Bruno turned around to Rocky. “Who took the picture of the sun?”
“The Internet.” Rocky crossed his eyes like a clowning kid in school. She laughed in spite of how disconcerting this was, and he winked.
“It’s lovely,” she said, using a word she never used. Under the sun were the words “Don’t Give Up. Let us help you walk the long and winding road back to Love.”
She couldn’t help staring at the sun, the words, the sun, the words, the sun.
The bus stopped and some people got off, allowing Rocky to move up and sit across from Evvie and Bruno. They had the back of the bus to themselves except for one old woman in a raincoat carrying several plastic bags.

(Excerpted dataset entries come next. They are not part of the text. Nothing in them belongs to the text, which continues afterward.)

#[export] Program Instance BTreeMap_codec {K V} {NK : NixSerialize K} {NV : NixSerialize V}
    {DK : NixDeserialize K} {DV : NixDeserialize V} {HO : Ord K} {HOL : OrdLaws K}
    {CK : NixCodec K} {CV : NixCodec V} : NixCodec (BTreeMap K V) := {|
  codec_ok E m := len_ok (entries m) ∧ ascending (fst <$> entries m) ∧
    Forall (pair_ok E) (entries m);
  codec_bytes E m := u64_to_le_bytes (Z.of_nat (length (entries m))) ++
    concat (pair_bytes E <$> entries m)
|}.
Next Obligation.
  intros K V NK NV DK DV HO HOL CK CV E [m] (Hl & _ & Hv) S HW HWL.
  apply writes_bind; [apply writes_number|by apply writes_entries].
Qed.
Next Obligation.
  intros K V NK NV DK DV HO HOL CK CV E [m] (Hl & Hs & Hv) S HR HRL. cbn in *.
  apply reads_len; [done|]. rewrite len_usize_nat. eapply reads_bind_nil; [by apply reads_entries|].
  rewrite insert_entries_sorted by done. apply reads_ret.
Qed.

(** ** Properties *)

(** Inversion of the combinators. *)
Lemma io_bind_inv {S A B} (m : io S A) (f : A → io S B) s s' b :
  (m ≫= f) s = (s', Ok b) → ∃ s1 a, m s = (s1, Ok a) ∧ f a s1 = (s', Ok b).
Proof.
  unfold mbind, io_bind. destruct (m s) as [s1 [a|e|]] eqn:E; intros H; try done. eauto.
Qed.

Lemma io_first_inv {S A B} (m : io S (option A)) (k : A → io S B) s s' b :
  io_first m k s = (s', Ok (Some b)) → ∃ s1 a, m s = (s1, Ok (Some a)) ∧ k a s1 = (s', Ok b).
Proof.
  intros (s1 & [a|] & E1 & E2)%io_bind_inv; [|done].
  apply io_bind_inv in E2 as (s2 & b' & E2 & E3). injection E3 as <- <-. eauto.
Qed.

(** C32. A value that is written and flushed comes back: for every type with
    a codec, writing a value over any accepting schedule of the underlying
    writer and flushing appends some bytes, and reading them through any
    reader that keeps the laws, whatever its schedule and whatever follows,
    gives the value and leaves exactly what follows. *)
Theorem value_roundtrip (T : Type) (NS : NixSerialize T) (ND : NixDeserialize T) (CT : NixCodec T)
    (HM : BytesMutReserve) (HML : BytesMutLaws) (HMG : BytesMutGrows)
    (E : env) (v : T) (x : NixWriter sink) (d : bytes) :
  codec_ok E v → writer_at x d → w_env E x →
  ∃ x1 x2 bs, write_value v x = (x1, Ok tt) ∧ nw_flush x1 = (x2, Ok tt) ∧
    written (nw_inner x2) = d ++ bs ∧
    ∀ (R : Type) (HR : AsyncBytesRead R) (HL : AsyncBytesReadLaws R) (y : NixReader R) (tl : bytes),
      rd_inv (nr_inner y) → rest (nr_inner y) = bs ++ tl → r_env E y →
      ∃ y', read_value T y = (y', Ok v) ∧ rest (nr_inner y') = tl.
Proof.
  intros Hv Hx He. destruct (codec_writes E v Hv (NixWriter sink) NixWriter_write NixWriter_laws x d Hx He) as (x1 & E1 & Hx1 & _).
  destruct (nw_flush_spec x1 _ Hx1) as (x2 & E2 & (_ & Hw & _) & _ & Hb).
  rewrite Hb, app_nil_r in Hw. exists x1, x2, (codec_bytes E v).
  split; [done|]. split; [done|]. split; [done|]. intros R HR HL y tl Hi Hr Hy.
  destruct (codec_reads_value E v Hv (NixReader R) NixReader_read NixReader_laws y tl Hi Hy Hr) as (y' & ? & _ & _ & ?).
  eauto.
Qed.

(** C37. What is read is well typed, from any stream and any reader: integers
    are inside their width, strings are UTF-8, the elements of a set and the
    keys of a map are strictly ascending, whatever order and duplicates the
    peer sends. *)
Theorem read_well_typed (S : Type) (HR : NixRead S) (T V : Type) (ND : NixDeserialize T)
    (NV : NixDeserialize V) (HO : Ord T) (HOL : OrdLaws T) (s : S) :
  (∀ w s' n, try_read_value (UInt w) s = (s', Ok (Some n)) → (0 ≤ uint_val n < 2 ^ w)%Z) ∧
  (∀ s' r, try_read_value RString s = (s', Ok (Some r)) → is_utf8 (string_val r) = true) ∧
  (∀ s' r, try_read_value (BTreeSet T) s = (s', Ok (Some r)) → ascending (elems r)) ∧
  (∀ s' r, try_read_value (BTreeMap T V) s = (s', Ok (Some r)) → ascending (fst <$> entries r)).
Proof.
  split; [|split; [|split]].
  - intros w s' n (s1 & [z|] & _ & E2)%io_bind_inv; [|done].
    apply io_bind_inv in E2 as (s2 & b & E2 & E3). injection E3 as <- <-.
    unfold io_lift, uint_try_from in E2. case_decide; [|done]. by injection E2 as <- <-.
  - intros s' r (s1 & [z|] & _ & E2)%io_bind_inv; [|done].
    apply io_bind_inv in E2 as (s2 & b & E2 & E3). injection E3 as <- <-.
    unfold io_lift, from_utf8 in E2. destruct (is_utf8 z) eqn:Hu; [|done]. by injection E2 as <- <-.
  - intros s' r (s1 & len & _ & E2)%io_first_inv.
    apply io_bind_inv in E2 as (s2 & l & E2 & E3). injection E3 as <- <-.
    apply insert_elems_ascending. constructor.
  - intros s' r (s1 & len & _ & E2)%io_first_inv.
    apply io_bind_inv in E2 as (s2 & l & E2 & E3). injection E3 as <- <-.
    apply insert_entries_ascending. constructor.
Qed.

(** A peer can make the reader of a list panic: the length it announces
    goes to [Vec::with_capacity] unchecked, so a length whose size in memory
    overflows panics before any element is read, where the reader of a set
    only reports the end of the stream. *)
Theorem vec_length_panics (S : Type) (HR : NixRead S) (HRL : NixReadLaws S) (T : Type)
    (ND : NixDeserialize T) (SZ : SizeOf T) (s : S) (n : Z) (tl : bytes) :
  nr_inv s → nr_rest s = u64_to_le_bytes n ++ tl → is_u64 n → (isize_max < n * size_of)%Z →
  (try_read_value (list T) s).2 = Panic.
Proof.
  intros Hs Hr Hn Hsz.
  pose proof (codec_reads (mk_env (r_version s) (r_store_dir s) (r_limit s) 0) (uint n : usize))
    as Hc. destruct (Hc (conj Hn Hn) S HR HRL s tl Hs) as (s1 & E1 & _); [done|done|].
  unfold try_read_value, try_deserialize at 1, Vec_deserialize, io_first.
  rewrite (io_bind_Ok _ _ _ _ _ E1).
  unfold with_capacity_ok. cbn [uint_val]. rewrite bool_decide_false by lia. done.
Qed.

(** ** Concrete uses *)

(** [String] and [u64] with their orders and sizes. *)
#[export] Instance String_ord : Ord RString := λ a b, bytes_cmp (string_val a) (string_val b).

#[export] Instance String_ord_laws : OrdLaws RString.
Proof.
  split.
  - intros [a] [b]. unfold cmp, String_ord. cbn. rewrite bytes_cmp_eq. naive_solver.
  - intros [a] [b]. apply bytes_cmp_antisym.
  - intros [a] [b] [c]. apply bytes_cmp_trans.
Qed.

#[export] Instance u64_size : SizeOf U64 := 8%Z.

Lemma exact_reserve_grows : @BytesMutGrows exact_reserve.
Proof. intros len cap additional. unfold bytes_reserve, exact_reserve. lia. Qed.

Definition sample_env : env := mk_env PROTOCOL_VERSION (str "/nix/store") 64 24.

Definition sample_writer : NixWriter sink :=
  mk_nw (mk_sink [] [Some 3; None; Some 40]) [] 0 32 64 64 PROTOCOL_VERSION (str "/nix/store").

Definition sample_map : BTreeMap RString (list U64) :=
  mk_map [(mk_String (str "max-jobs"), [u64 4]); (mk_String (str "substituters"), [u64 1; u64 7])].

Definition sample_reader (src : source) : NixReader (BytesReader source) :=
  mk_nr (reader_build 8 1000 (λ _, []) src) 8 64 PROTOCOL_VERSION (str "/nix/store").

Lemma sample_map_ok : codec_ok sample_env sample_map.
Proof.
  repeat first [split|constructor]; vm_compute; try done; by intros.
Defined.

Lemma sample_writer_at : writer_at sample_writer [].
Proof. split; [by repeat constructor|]. repeat split; vm_compute; lia. Defined.

Lemma value_roundtrip_witness :
  ∃ x1 x2 bs, write_value (HW := NixWriter_write (HM := exact_reserve)) sample_map sample_writer = (x1, Ok tt) ∧
    nw_flush (HM := exact_reserve) x1 = (x2, Ok tt) ∧ written (nw_inner x2) = bs ∧
    ∃ y', read_value (BTreeMap RString (list U64)) (sample_reader [None; Some (bs ++ str "F")]) =
        (y', Ok sample_map) ∧
      rest (nr_inner y') = str "F".
Proof.
  destruct (value_roundtrip _ _ _ BTreeMap_codec exact_reserve exact_reserve_laws exact_reserve_grows
    sample_env sample_map sample_writer [] sample_map_ok sample_writer_at) as (x1 & x2 & bs & E1 & E2 & Hw & Hr);
    [done|].
  exists x1, x2, bs. split; [exact E1|]. split; [exact E2|]. split; [exact Hw|].
  assert (length bs = 88) as Hl.
  { vm_compute in E1. injection E1 as E1. rewrite <-E1 in E2. vm_compute in E2. injection E2 as E2.
    change (length (([] : bytes) ++ bs) = 88). rewrite <-Hw, <-E2. vm_compute. reflexivity. }
  assert (src_rest [None; Some (bs ++ str "F")] = bs ++ str "F") as Hsrc.
  { unfold src_rest. cbn. by rewrite app_nil_r. }
  destruct (source_reader_inv 8 1000 (λ _, []) [None; Some (bs ++ str "F")]) as (Hi & Hrest & _).
  { split; [repeat constructor; [done|]; intros [= Hn]; by destruct bs|]. cbn [ar_rest source_async_read_laws]. rewrite Hsrc, length_app, Hl.
    split; [lia|]. split; [cbn; lia|intros l; apply list_subseteq_nil]. }
  rewrite Hsrc in Hrest.
  exact (Hr (BytesReader source) _ _ (sample_reader [None; Some (bs ++ str "F")]) (str "F") Hi Hrest
    (conj eq_refl (conj eq_refl eq_refl))).
Defined.

(** A peer that sends three elements out of order, one of them twice. *)
Definition unsorted_source : source :=
  [Some (u64_to_le_bytes 3 ++ put_nix_slice (str "b") ++ put_nix_slice (str "a") ++
         put_nix_slice (str "b"))].

Lemma read_well_typed_witness :
  ∃ y r, try_read_value (BTreeSet RString) (sample_reader unsorted_source) = (y, Ok (Some r)) ∧
    elems r = [mk_String (str "a"); mk_String (str "b")] ∧ ascending (elems r).
Proof.
  destruct (read_well_typed (NixReader (BytesReader source)) NixReader_read RString U64 _ _ _ _
    (sample_reader unsorted_source)) as (_ & _ & Hs & _).
  eexists _, _. split; [vm_compute; reflexivity|]. split; [reflexivity|].
  eapply Hs. vm_compute. reflexivity.
Defined.

Lemma vec_length_panics_witness :
  let y := sample_reader [Some (u64_to_le_bytes 2305843009213693952)] in
  (try_read_value (list U64) y).2 = Panic.
Proof.
  intros y. destruct (source_reader_inv 8 1000 (λ _, []) [Some (u64_to_le_bytes 2305843009213693952)])
    as (Hi & Hrest & _).
  { split; [by repeat constructor|]. split; [lia|]. split; [vm_compute; lia|].
    intros l. apply list_subseteq_nil. }
  apply (vec_length_panics _ NixReader_read NixReader_laws U64 _ u64_size y 2305843009213693952 []).
  - exact Hi.
  - by rewrite app_nil_r.
  - done.
  - vm_compute. reflexivity.
Defined.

Evvie kept turning around to look at her.
“My stop is the next stop,” Evvie said, but this was a lie. Rocky smelled like her father’s cologne. Aqua Velva. A pang shot through her.

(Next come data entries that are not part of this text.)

(* ===== verification/WireTypes.v ===== *)
(** The building blocks of the protocol's messages: values written as text
    ([display] / [from_str], [store_dir_display] / [from_store_dir_str]), as a
    number ([into] / [try_from]) and as optional values, with the derive
    macros that generate them ([harmonia-protocol-derive/src]) and the types
    that use them ([harmonia-protocol/src/store_impls.rs],
    [daemon_wire/types.rs], [types2.rs], [log.rs], [nar_hash.rs]). *)

From stdpp Require Import base list numbers strings.
From Stdlib Require Import ZArith Lia Strings.Byte.
From S2P Require Import Prelude Async Wire Sink ProtoRead Framed Version BaseEncoding Hash StorePath ContentAddress Signature DerivedPath NixIO NixCodec.

#[local] Unset Program Cases.

#[export] Hint Mode NixSerialize ! : typeclass_instances.
#[export] Hint Mode NixDeserialize ! : typeclass_instances.
#[export] Hint Mode NixCodec ! - - : typeclass_instances.

(** [writer.version()], [reader.store_dir()] and the like. *)
Definition io_gets {S A} (f : S → A) : io S A := λ s, (s, Ok (f s)).

Lemma writes_store_dir {S} {HW : NixWrite S} {HWL : NixWriteLaws S} E (k : StoreDir → io S unit) bs :
  writes E (k (e_dir E)) bs → writes E (io_gets w_store_dir ≫= k) bs.
Proof. intros Hk s d Hs He. destruct (id He) as (_ & Hd & _). unfold mbind, io_bind, io_gets. rewrite Hd. by apply Hk. Qed.

Lemma writes_version {S} {HW : NixWrite S} {HWL : NixWriteLaws S} E
    (k : ProtocolVersion → io S unit) bs :
  writes E (k (e_version E)) bs → writes E (io_gets w_version ≫= k) bs.
Proof. intros Hk s d Hs He. destruct (id He) as (Hv & _ & _). unfold mbind, io_bind, io_gets. rewrite Hv. by apply Hk. Qed.

Lemma reads_store_dir {S A} {HR : NixRead S} {HRL : NixReadLaws S} E (k : StoreDir → io S A) bs v :
  reads E (k (e_dir E)) bs v → reads E (io_gets r_store_dir ≫= k) bs v.
Proof. intros Hk s tl Hs He. destruct (id He) as (_ & Hd & _). unfold mbind, io_bind, io_gets. rewrite Hd. by apply Hk. Qed.

Lemma reads_version {S A} {HR : NixRead S} {HRL : NixReadLaws S} E
    (k : ProtocolVersion → io S A) bs v :
  reads E (k (e_version E)) bs v → reads E (io_gets r_version ≫= k) bs v.
Proof. intros Hk s tl Hs He. destruct (id He) as (Hv & _ & _). unfold mbind, io_bind, io_gets. rewrite Hv. by apply Hk. Qed.

(** ** Text

    A type that is written as its text and read by parsing it. The store
    directory is used by the [store_dir] attributes only. *)

Class Text (T : Type) : Type := {
  text_error : Type;
  text_fmt : StoreDir → T → res DecodePartial bytes;
  text_parse : StoreDir → bytes → res text_error T
}.

#[export] Instance text_serialize {T} {HT : Text T} : NixSerialize T := λ S HW v,
  store_dir ← io_gets w_store_dir; write_text (text_fmt store_dir v).

(** Parsing what was read. *)
Definition parse_text {T S} {HT : Text T} {HR : NixRead S} (s : bytes) : io S T :=
  dir ← io_gets r_store_dir; io_lift (invalid_data (text_parse dir s)).

#[export] Instance text_deserialize {T} {HT : Text T} : NixDeserialize T := λ S HR,
  io_first try_read_bytes (λ buf, s ← io_lift (from_utf8 buf); parse_text s).

(** [optional_from_str!] and [optional_from_store_dir_str!]: [None] is the
    empty string. *)
#[export] Instance option_text_serialize {T} {HT : Text T} : NixSerialize (option T) := λ S HW o,
  match o with Some v => write_value v | None => write_slice [] end.

#[export] Instance option_text_deserialize {T} {HT : Text T} : NixDeserialize (option T) := λ S HR,
  io_first try_read_bytes (λ buf,
    s ← io_lift (from_utf8 buf);
    if decide (s = []) then mret None else v ← parse_text s; mret (Some v)).

(** What a text promises. *)
Class TextLaws (T : Type) {HT : Text T} : Type := {
  text_wf : T → Prop;
  text_of : StoreDir → T → bytes;
  text_fmt_eq dir v : text_wf v → text_fmt dir v = Ok (text_of dir v);
  text_parse_of dir v :
    is_absolute dir = true → text_wf v → text_parse dir (text_of dir v) = Ok v;
  text_of_nonempty dir v : text_wf v → text_of dir v ≠ []
}.

(** The text fits the limits of both sides, and is UTF-8 as every [String]. *)
Definition text_ok (E : env) (t : bytes) : Prop :=
  bytes_ok E t ∧ is_utf8 t = true ∧ length t ≤ e_room E.

Section text.
Context {T : Type} {HT : Text T} {TL : TextLaws T}.

Definition text_value_ok (E : env) (v : T) : Prop :=
  is_absolute (e_dir E) = true ∧ text_wf v ∧ text_ok E (text_of (e_dir E) v).

Lemma reads_parse_text {S} {HR : NixRead S} {HRL : NixReadLaws S} E v :
  text_value_ok E v → reads E (parse_text (text_of (e_dir E) v)) [] v.
Proof.
  intros (Hd & Hv & _). apply reads_store_dir, reads_lift. by rewrite text_parse_of.
Qed.

Lemma reads_utf8 {S A} {HR : NixRead S} {HRL : NixReadLaws S} E t (k : bytes → io S A) w :
  text_ok E t → reads E (k t) [] w →
  reads E (io_first try_read_bytes (λ buf, s ← io_lift (from_utf8 buf); k s)) (put_nix_slice t) (Some w).
Proof.
  intros ([Ha Hl] & Hu & _) Hk. rewrite <-(app_nil_r (put_nix_slice t)).
  eapply reads_first; [by apply reads_bytes|]. eapply reads_bind_nil; [|exact Hk].
  apply reads_lift. unfold from_utf8. by rewrite Hu.
Qed.

Lemma writes_text_value {S} {HW : NixWrite S} {HWL : NixWriteLaws S} E v :
  text_value_ok E v → writes E (write_value v) (put_nix_slice (text_of (e_dir E) v)).
Proof.
  intros (Hd & Hv & _ & _ & Hr). apply writes_store_dir. rewrite text_fmt_eq by done.
  by apply writes_text.
Qed.

#[export] Program Instance text_codec : NixCodec T := {|
  codec_ok := text_value_ok;
  codec_bytes E v := put_nix_slice (text_of (e_dir E) v)
|}.
Next Obligation. intros E v Hv S HW HWL. by apply writes_text_value. Qed.
Next Obligation.
  intros E v Hv S HR HRL. apply (reads_utf8 E _ parse_text); [apply Hv|]. by apply reads_parse_text.
Qed.

#[export] Program Instance option_text_codec : NixCodec (option T) := {|
  codec_ok E o := match o with Some v => text_value_ok E v | None => (0 ≤ e_limit E)%Z end;
  codec_bytes E o := put_nix_slice match o with Some v => text_of (e_dir E) v | None => [] end
|}.
Next Obligation.
  intros E [v|] Hv S HW HWL; [by apply writes_text_value|]. by apply writes_slice.
Qed.
Next Obligation.
  intros E [v|] Hv S HR HRL.
  - apply (reads_utf8 E _ (λ s, if decide (s = []) then _ else _)); [apply Hv|].
    rewrite decide_False by (by apply text_of_nonempty, Hv).
    eapply reads_bind_nil; [by apply reads_parse_text|apply reads_ret].
  - apply (reads_utf8 E _ (λ s, if decide (s = []) then _ else _)); [|apply reads_ret].
    split; [split; [split; [done|unfold u64_max; cbn; lia]|exact Hv]|]. split; [done|cbn; lia].
Qed.
End text.

(** ** Numbers: [into] / [from] and [try_from] of another type *)

Class Repr (T B : Type) : Type := {
  into : T → B;
  try_from : B → option T
}.
#[export] Hint Mode Repr ! - : typeclass_instances.

Class ReprLaws (T B : Type) {HR : Repr T B} : Prop :=
  try_from_into (v : T) : try_from (into v) = Some v.

#[export] Instance repr_serialize {T B} {HR : Repr T B} {NS : NixSerialize B} : NixSerialize T :=
  λ S HW v, write_value (into v).

#[export] Instance repr_deserialize {T B} {HR : Repr T B} {ND : NixDeserialize B} :
    NixDeserialize T := λ S HRd,
  io_try_map (λ b, ok_or (try_from b) (InvalidData "no discriminant matches")) (try_read_value B).

#[export] Program Instance repr_codec {T B} {HR : Repr T B} {HRL : ReprLaws T B}
    {NS : NixSerialize B} {ND : NixDeserialize B} {CB : NixCodec B} : NixCodec T := {|
  codec_ok E v := codec_ok E (into v);
  codec_bytes E v := codec_bytes E (into v)
|}.
Next Obligation. intros T B HR HRL NS ND CB E v Hv S HW HWL. exact (codec_writes E (into v) Hv S HW HWL). Qed.
Next Obligation.
  intros T B HR HRL NS ND CB E v Hv S HRd HRdL.
  eapply reads_try_map; [exact (codec_reads E (into v) Hv S HRd HRdL)|]. by rewrite try_from_into.
Qed.

(** Enumerations with discriminants ([num_enum]). *)
Class Enum (T : Type) : Type := {
  variants : list T;
  discriminant : T → Z
}.

Definition from_discriminant {T} {HE : Enum T} (z : Z) : option T :=
  head (filter (λ v, discriminant v = z) variants).

Definition enum_u16 {T} {HE : Enum T} : Repr T U16 := {|
  into v := uint (discriminant v); try_from n := from_discriminant (uint_val n) |}.
Definition enum_u64 {T} {HE : Enum T} : Repr T U64 := {|
  into v := u64 (discriminant v); try_from n := from_discriminant (u64_val n) |}.

Class EnumLaws (T : Type) {HE : Enum T} : Prop := {
  variants_all (v : T) : v ∈ variants;
  discriminant_nodup : NoDup (discriminant <$> variants)
}.

Lemma filter_discriminant {T} (f : T → Z) v l :
  v ∈ l → NoDup (f <$> l) → filter (λ w, f w = f v) l = [v].
Proof.
  induction 1 as [v l|v w l Hv IH]; rewrite fmap_cons; intros [Hw Hn]%NoDup_cons.
  - rewrite filter_cons, decide_True by done. f_equal.
    assert (∀ w, w ∈ l → f w ≠ f v) as Hout.
    { intros w Hin Heq. apply Hw. rewrite <-Heq. by apply list_elem_of_fmap_2. }
    clear -Hout. induction l as [|w l IH]; [done|]. rewrite filter_cons, decide_False.
    + apply IH. intros u Hu. apply Hout. by constructor.
    + apply Hout. by constructor.
  - rewrite filter_cons, decide_False; [by apply IH|].
    intros Heq. apply Hw. rewrite Heq. by apply list_elem_of_fmap_2.
Qed.

Lemma from_discriminant_eq {T} {HE : Enum T} {EL : EnumLaws T} v :
  from_discriminant (discriminant v) = Some v.
Proof.
  unfold from_discriminant. by rewrite filter_discriminant by (apply variants_all || apply discriminant_nodup).
Qed.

“What we do is, get you and the ex in a room together
,” Rocky said in his raspy voice (she did love it) that was just above a whisper. “We hold you pretend-hostage,” he continued. “We get the two of you in a room, and we have a gun, no bullets, nothing dangerous, and your husband, or boyfriend or sig-other or your what-have-you, he thinks you might be about to be killed. It’s all innocent, since of course you aren’t about to be killed. There’s nothing dangerous going on at all. All on the up-and-up. It’s theater. But what goes down—in ninety-four percent of cases—is the ex begins to feel the love.”
“Ninety-six!” said Bruno.
“OK. Right. And the love comes shining through like what, Bruno? Like a surprise at the track? That horse you bet on all your life and finally there it is, against all the odds, the most unlikely winner of our time. That horse everyone said was too old, too tired. That loser horse that nobody liked but you, since you’re for the underdog.”
“How do you know what I’m for?” She couldn’t help smiling at their strangeness.
“I’m perceptive verging on psychic,” Rocky said, “but in your case I don’t need to be. You wear it all on your sleeve, baby.” Rocky said this softly while peering straight ahead, up the aisle, where passengers were rising to disembark. “You’re a babe with your heart on your sleeve,” he said. “And it’s killing me.”
“Killing you?”
“I’m an empath.”
“OK, Empath.”
He smiled.
“So there you are, in a locked room, thinking maybe one or both of you will die. It’s like going to the movies,” Bruno said, talking out of the side of his mouth.
“No, the theater,” corrected Rocky. He pronounced it thee-ate-her. “It’s like going to the theater. Believe me. I myself was in the theater a long time ago,” he added. “I was the Lord High Executioner in The Mikado.”
Evvie nodded. She tried to imagine this. “When?”